By Maria Peña
Many children in the United States are preparing the lists of presents they want from Santa, but Eliza Morales and Anthony Hoz-Peña have just one wish: an end to deportations and the separation of families.
Morales, 19, and Hoz-Peña, 12, will be among dozens of children and teenagers who on Wednesday will deliver to Congress some 10,000 letters asking, as a Christmas gift, for the United States to stop the suffering of the immigrant community.
While the majority of kids in the United States spend their childhoods playing with toys, being outside and taking care of their schoolwork, Morales and Hoz-Peña have had to suffer the absence of a parent because immigration authorities have deported or detained them.
Morales was born in Los Angeles and her mother was deported in 2008 after she was picked up when she went to get Eliza at school. Eliza did not know anything about what had happened to her mother until she called from Tijuana, Mexico.
“There is no feeling that compares with what I felt that night worse than death. I felt completely alone and empty,” says Eliza in one of the letters that will be delivered on Wednesday.
Hoz-Peña was born in Florida and in his letter he describes the fear and the sadness that he felt when his siblings told him that his father was transferred to a jail nine months ago.
“I miss his kiss before going to school, eating together or going out for a walk as a family. It’s not fair that you, the congressmen, can see your children daily and I only see my father every 15 days, if I’m lucky enough to be able to see him because the jail is very far away, in another county,” the boy says.

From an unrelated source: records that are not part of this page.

(** * DFIR Workbench API (backend/main.py): a shallow embedding

    The backend is a FastAPI application that validates client supplied
    names, removes stale output, runs external forensic binaries and serves
    what they wrote.  This development embeds the request handlers of
    [backend/main.py] as functions in a small state-and-exception monad over
    an explicit file system, and states the properties of the handlers as
    theorems about those functions.

    Modelling conventions.
    - A Python [str] is a [string]; every character is one [ascii].
    - The file system is a finite map from canonical absolute paths (lists
      of component names) to nodes.  Nodes are regular files and
      directories; there are no symbolic links, so [Path.resolve()] and
      [os.path.abspath] agree with lexical normalisation.
    - The external binaries and [json.loads] are parameters of the model.
      What a binary printed reaches the handler as text, or not at all:
      [subprocess.run(text=True)] decodes the captured bytes strictly and
      raises [UnicodeDecodeError] when they are not text in the encoding
      of the server's locale.
    - Python exceptions are values of [pyexn]; [try]/[except] is [catch]. *)

From Stdlib Require Import String Ascii List ZArith Lia Bool.
From Stdlib Require Import DecimalString.
From stdpp Require Import base option gmap strings list fin_maps.

Local Open Scope string_scope.
Local Open Scope list_scope.

(** ** Python [str] operations *)

Module PyStr.

(** [s.startswith(p)] *)
Fixpoint startswith (s p : string) {struct p} : bool :=
  match p with
  | EmptyString => true
  | String b p' =>
      match s with
      | EmptyString => false
      | String a s' => if Ascii.eqb a b then startswith s' p' else false
      end
  end.

(** [needle in hay] *)
Fixpoint contains (needle hay : string) : bool :=
  match hay with
  | EmptyString => startswith hay needle
  | String _ hay' => startswith hay needle || contains needle hay'
  end.

(** [s.endswith(p)] *)
Fixpoint endswith (s p : string) : bool :=
  if String.eqb s p then true
  else match s with
       | EmptyString => false
       | String _ s' => endswith s' p
       end.

(** [s.replace(old, new)] for a non-empty [old]: occurrences are found
    left to right and do not overlap.  [skip] counts the characters of a
    match that are still to be dropped. *)
Fixpoint replace_from (old new : string) (skip : nat) (s : string) : string :=
  match s with
  | EmptyString => EmptyString
  | String c s' =>
      match skip with
      | S k => replace_from old new k s'
      | O =>
          if startswith s old
          then new +:+ replace_from old new (String.length old - 1) s'
          else String c (replace_from old new 0 s')
      end
  end.

Definition replace (s old new : string) : string := replace_from old new 0 s.

(** [s.split(sep)] for a one character separator *)
Fixpoint split (sep : ascii) (s : string) : list string :=
  match s with
  | EmptyString => [EmptyString]
  | String c s' =>
      if Ascii.eqb c sep then EmptyString :: split sep s'
      else match split sep s' with
           | h :: t => String c h :: t
           | [] => [String c EmptyString]
           end
  end.

(** [sep.join(parts)] *)
Definition join (sep : string) (parts : list string) : string :=
  String.concat sep parts.

(** [str.isspace] on one character, for code points below 256 *)
Definition isspace (c : ascii) : bool :=
  let n := nat_of_ascii c in
  (Nat.leb 9 n && Nat.leb n 13) || (Nat.leb 28 n && Nat.leb n 32)
  || Nat.eqb n 133 || Nat.eqb n 160.

(** [s.lstrip()], [s.rstrip()] and [s.strip()] *)
Fixpoint lstrip (s : string) : string :=
  match s with
  | EmptyString => EmptyString
  | String c s' => if isspace c then lstrip s' else s
  end.

Fixpoint rstrip (s : string) : string :=
  match s with
  | EmptyString => EmptyString
  | String c s' =>
      match rstrip s' with
      | EmptyString => if isspace c then EmptyString else String c EmptyString
      | r => String c r
      end
  end.

Definition strip (s : string) : string := rstrip (lstrip s).

(** the truth value of a [str]: non-empty *)
Definition truthy (s : string) : bool :=
  match s with EmptyString => false | _ => true end.

(** the one character string holding a backslash *)
Definition backslash : string := String (ascii_of_nat 92) EmptyString.

(** [str(n)] for a natural number *)
Definition of_nat (n : nat) : string :=
  NilEmpty.string_of_uint (Nat.to_uint n).

End PyStr.

(** ** [urllib.parse.unquote]

    [%XX] with two hexadecimal digits becomes the character with that code;
    any other [%] is kept.  (Python also reads a run of escapes above [%7F]
    as UTF-8; the model keeps one character per escape.) *)

Module Urllib.

Definition hexval (c : ascii) : option nat :=
  let n := nat_of_ascii c in
  if Nat.leb 48 n && Nat.leb n 57 then Some (n - 48)
  else if Nat.leb 65 n && Nat.leb n 70 then Some (n - 55)
  else if Nat.leb 97 n && Nat.leb n 102 then Some (n - 87)
  else None.

Fixpoint unquote (s : string) : string :=
  match s with
  | EmptyString => EmptyString
  | String c s' =>
      if Ascii.eqb c "%"%char then
        match s' with
        | String h (String l rest) =>
            match hexval h, hexval l with
            | Some a, Some b => String (ascii_of_nat (16 * a + b)) (unquote rest)
            | _, _ => String c (unquote s')
            end
        | _ => String c (unquote s')
        end
      else String c (unquote s')
  end.

End Urllib.

(** ** [os.path] (posixpath): the purely textual functions *)

Module OsPath.

Definition isabs (p : string) : bool := PyStr.startswith p "/".

(** [os.path.join(a, b)] *)
Definition join (a b : string) : string :=
  if PyStr.startswith b "/" then b
  else if negb (PyStr.truthy a) || PyStr.endswith a "/" then a +:+ b
  else a +:+ "/" +:+ b.

(** number of leading slashes [normpath] keeps: 0, 1, or 2 for exactly two *)
Definition initial_slashes (path : string) : nat :=
  if PyStr.startswith path "/" then
    if PyStr.startswith path "//" && negb (PyStr.startswith path "///") then 2 else 1
  else 0.

(** the loop of [normpath] over the components; [stack] is [new_comps]
    with its last element first *)
Fixpoint norm_loop (initial : nat) (comps stack : list string) : list string :=
  match comps with
  | [] => rev stack
  | comp :: rest =>
      if String.eqb comp "" || String.eqb comp "." then norm_loop initial rest stack
      else if negb (String.eqb comp "..")
              || (Nat.eqb initial 0 && match stack with [] => true | _ => false end)
              || match stack with top :: _ => String.eqb top ".." | [] => false end
           then norm_loop initial rest (comp :: stack)
           else norm_loop initial rest (tl stack)
  end.

Fixpoint slashes (n : nat) : string :=
  match n with O => EmptyString | S k => String "/" (slashes k) end.

Definition normpath (path : string) : string :=
  if negb (PyStr.truthy path) then "."
  else
    let initial := initial_slashes path in
    let comps := norm_loop initial (PyStr.split "/" path) [] in
    let p := slashes initial +:+ PyStr.join "/" comps in
    if PyStr.truthy p then p else ".".

(** [os.path.abspath(path)] in a process whose working directory is [cwd] *)
Definition abspath (cwd path : string) : string :=
  normpath (if isabs path then path else join cwd path).

End OsPath.

(** ** [pathlib] paths *)

Module Pathlib.

(** A parsed POSIX path: the root ([""], ["/"] or ["//"]) and the names. *)
Record Path := mkPath { root : string; names : list string }.

#[global] Instance Path_eq_dec : EqDecision Path.
Proof. solve_decision. Defined.

Definition parse_root (s : string) : string :=
  match OsPath.initial_slashes s with
  | 0 => ""
  | 2 => "//"
  | _ => "/"
  end.

Definition is_name (c : string) : bool :=
  negb (String.eqb c "" || String.eqb c ".").

(** [pathlib.Path(s)] *)
Definition parse (s : string) : Path :=
  mkPath (parse_root s) (List.filter is_name (PyStr.split "/" s)).

(** [str(p)] *)
Definition to_str (p : Path) : string :=
  let s := root p +:+ PyStr.join "/" (names p) in
  if PyStr.truthy s then s else ".".

(** [p.joinpath(other)]: an absolute [other] replaces [p] *)
Definition joinpath (p : Path) (other : string) : Path :=
  let o := parse other in
  if PyStr.truthy (root o) then o
  else mkPath (root p) (names p ++ names o).

(** lexical elimination of [..]; at the root [..] stays at the root *)
Fixpoint collapse (stack comps : list string) : list string :=
  match comps with
  | [] => rev stack
  | c :: rest =>
      if String.eqb c ".." then collapse (tl stack) rest
      else collapse (c :: stack) rest
  end.

(** [p.resolve()] without symbolic links: the path is made absolute
    against [cwd] and normalised; the result is rooted at ["/"]. *)
Definition resolve (cwd : string) (p : Path) : Path :=
  let start := if PyStr.truthy (root p) then [] else rev (names (parse cwd)) in
  mkPath "/" (collapse start (names p)).

(** [p.parents]: the proper ancestors, nearest first *)
Fixpoint ancestors (r : string) (rev_names : list string) : list Path :=
  match rev_names with
  | [] => []
  | _ :: up => mkPath r (rev up) :: ancestors r up
  end.

Definition parents (p : Path) : list Path := ancestors (root p) (rev (names p)).

(** [a in l] for paths *)
Definition mem (a : Path) (l : list Path) : bool :=
  existsb (fun b => bool_decide (a = b)) l.

End Pathlib.

(** ** The file system *)

Module Fs.

Inductive node :=
| File (content : string)
| Dir.

(** canonical absolute path: the names from the root down *)
Abbreviation key := (list string).
Abbreviation fs := (gmap (list string) node).

Fixpoint has_nul (s : string) : bool :=
  match s with
  | EmptyString => false
  | String c s' => Ascii.eqb c Ascii.zero || has_nul s'
  end.

(** the node at a canonical path; the root directory always exists *)
Definition node_at (m : fs) (k : key) : option node :=
  match k with
  | [] => Some Dir
  | _ => m !! k
  end.

Definition is_dir_key (m : fs) (k : key) : bool :=
  match node_at m k with Some Dir => true | _ => false end.

(** Path resolution as the kernel does it: each component is looked up in
    the directory reached so far, which must exist and be a directory. *)
Fixpoint walk (m : fs) (cur : key) (comps : list string) : option key :=
  match comps with
  | [] => Some cur
  | c :: rest =>
      if is_dir_key m cur then
        if String.eqb c "" || String.eqb c "." then walk m cur rest
        else if String.eqb c ".." then walk m (removelast cur) rest
        else match m !! (cur ++ [c]) with
             | Some _ => walk m (cur ++ [c]) rest
             | None => None
             end
      else None
  end.

(** the canonical path a path string names, if it names anything *)
Definition namei (m : fs) (cwd path : string) : option key :=
  if negb (PyStr.truthy path) || has_nul path then None
  else
    let start := if OsPath.isabs path then [] else Pathlib.names (Pathlib.parse cwd) in
    walk m start (PyStr.split "/" path).

(** [os.stat(path)], reduced to the kind of node found *)
Definition stat (m : fs) (cwd path : string) : option node :=
  match namei m cwd path with
  | Some k => node_at m k
  | None => None
  end.

Definition exists_ (m : fs) (cwd path : string) : bool :=
  match stat m cwd path with Some _ => true | None => false end.

Definition isfile (m : fs) (cwd path : string) : bool :=
  match stat m cwd path with Some (File _) => true | _ => false end.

The stories of these young people are not isolated cases: according to a report released in March by Immigration and Customs Enforcement, 46,686 undocumented parents with at least one U.S.-born child were deported in the first half of 2011.
A study by the Applied Research Center entitled “Shattered Families,” found that more than 5,000 U.S.-born children of immigrants have been living in foster care since their parents were deported.
The report predicted that 15,000 other youngsters will suffer the same tragedy over the next five years if no change is made to the government’s deportation policy.
According to the Center, about 5.5 million children born in the United States have at least one parent who is undocumented.
For Mariana Viturro, assistant director of the National Domestic Workers Alliance, these cases show the urgency of achieving comprehensive immigration reform in 2013.
“The options for children born in the U.S. to undocumented parents are few. If they don’t have a relative who takes care of them or a legal guardian, they end up in foster care, and that causes them very serious trauma,” Viturro told Efe.
The family is a sacred element in U.S. society - at least that is what politicians say in an election season - and, this Christmas, Congress should pay attention to the demand of the young people who in these 10,000 letters are asking for the unification of their families.